WHAT THE TASK REQUIRES - Return precisely the opening lines of the listing below, ending with the line that contains "(config : ClientConfig)".

═══ DATA UNDER STUDY

(** The theorem at the cache with two entries: version 1 is deleted and
    then fetched again. *)
Lemma getSchema_after_deleteSchema_witness :
  ∃ st',
    deleteSchema isNetworkOrIdempotentRequestError Examples.defaults Examples.ok
      "billing" "invoice" "1" Examples.two_entries = (Returned tt, st')
    ∧ (length (log st')
       < length (log (getSchema isNetworkOrIdempotentRequestError Examples.defaults
                        Examples.ok 20 21 "billing" "invoice" "1" st').2))%nat.
Proof.
  eexists. split; [reflexivity|].
  exact (getSchema_after_deleteSchema_asks_the_server
           isNetworkOrIdempotentRequestError Examples.defaults Examples.ok
           "billing" "invoice" "1" Examples.two_entries _ eq_refl 20%Z 21%Z).
Defined.

(** X20. [clearCache] returns without a request and empties the cache:
    after it every [getSchema] asks the server. *)
Theorem clearCache_forgets_everything {Obj : Type}
    (isNetworkOrIdempotentRequestError : AxiosError.t -> bool)
    (config : ClientConfig) (net : nat -> Request Obj -> Settled Obj)
    (st : State Obj) :
  (clearCache st).1 = Returned tt
  ∧ log (clearCache st).2 = log st
  ∧ cache (clearCache st).2 = []
  ∧ ∀ now later namespace name version,
      (length (log st)
       < length (log (getSchema isNetworkOrIdempotentRequestError config net
                        now later namespace name version (clearCache st).2).2))%nat.
Proof.
  split_and!; try reflexivity.
  intros now later namespace name version.
  change (log st) with (log (clearCache st).2) at 1.
  apply getSchema_log. reflexivity.
Qed.
(* ===== verification/_CoqProject ===== *)
-Q . S2P
Prelude.v
PyStr.v
Regex.v
Segmenter.v
SegmenterWf.v
Pptx.v
Runtime.v
Package.v
Requester.v
DeckA.v
Markers.v
Patterns.v
DeckB.v
Prompt.v
Answer.v
Session.v
Frontend.v
Tabs.v
Concurrent.v
Paths.v
Boot.v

══════

EXERCISE RESULT -
(** The theorem at the cache with two entries: version 1 is deleted and
    then fetched again. *)
Lemma getSchema_after_deleteSchema_witness :
  ∃ st',
    deleteSchema isNetworkOrIdempotentRequestError Examples.defaults Examples.ok
      "billing" "invoice" "1" Examples.two_entries = (Returned tt, st')
    ∧ (length (log st')
       < length (log (getSchema isNetworkOrIdempotentRequestError Examples.defaults
                        Examples.ok 20 21 "billing" "invoice" "1" st').2))%nat.
Proof.
  eexists. split; [reflexivity|].
  exact (getSchema_after_deleteSchema_asks_the_server
           isNetworkOrIdempotentRequestError Examples.defaults Examples.ok
           "billing" "invoice" "1" Examples.two_entries _ eq_refl 20%Z 21%Z).
Defined.

(** X20. [clearCache] returns without a request and empties the cache:
    after it every [getSchema] asks the server. *)
Theorem clearCache_forgets_everything {Obj : Type}
    (isNetworkOrIdempotentRequestError : AxiosError.t -> bool)
    (config : ClientConfig) (net : nat -> Request Obj -> Settled Obj)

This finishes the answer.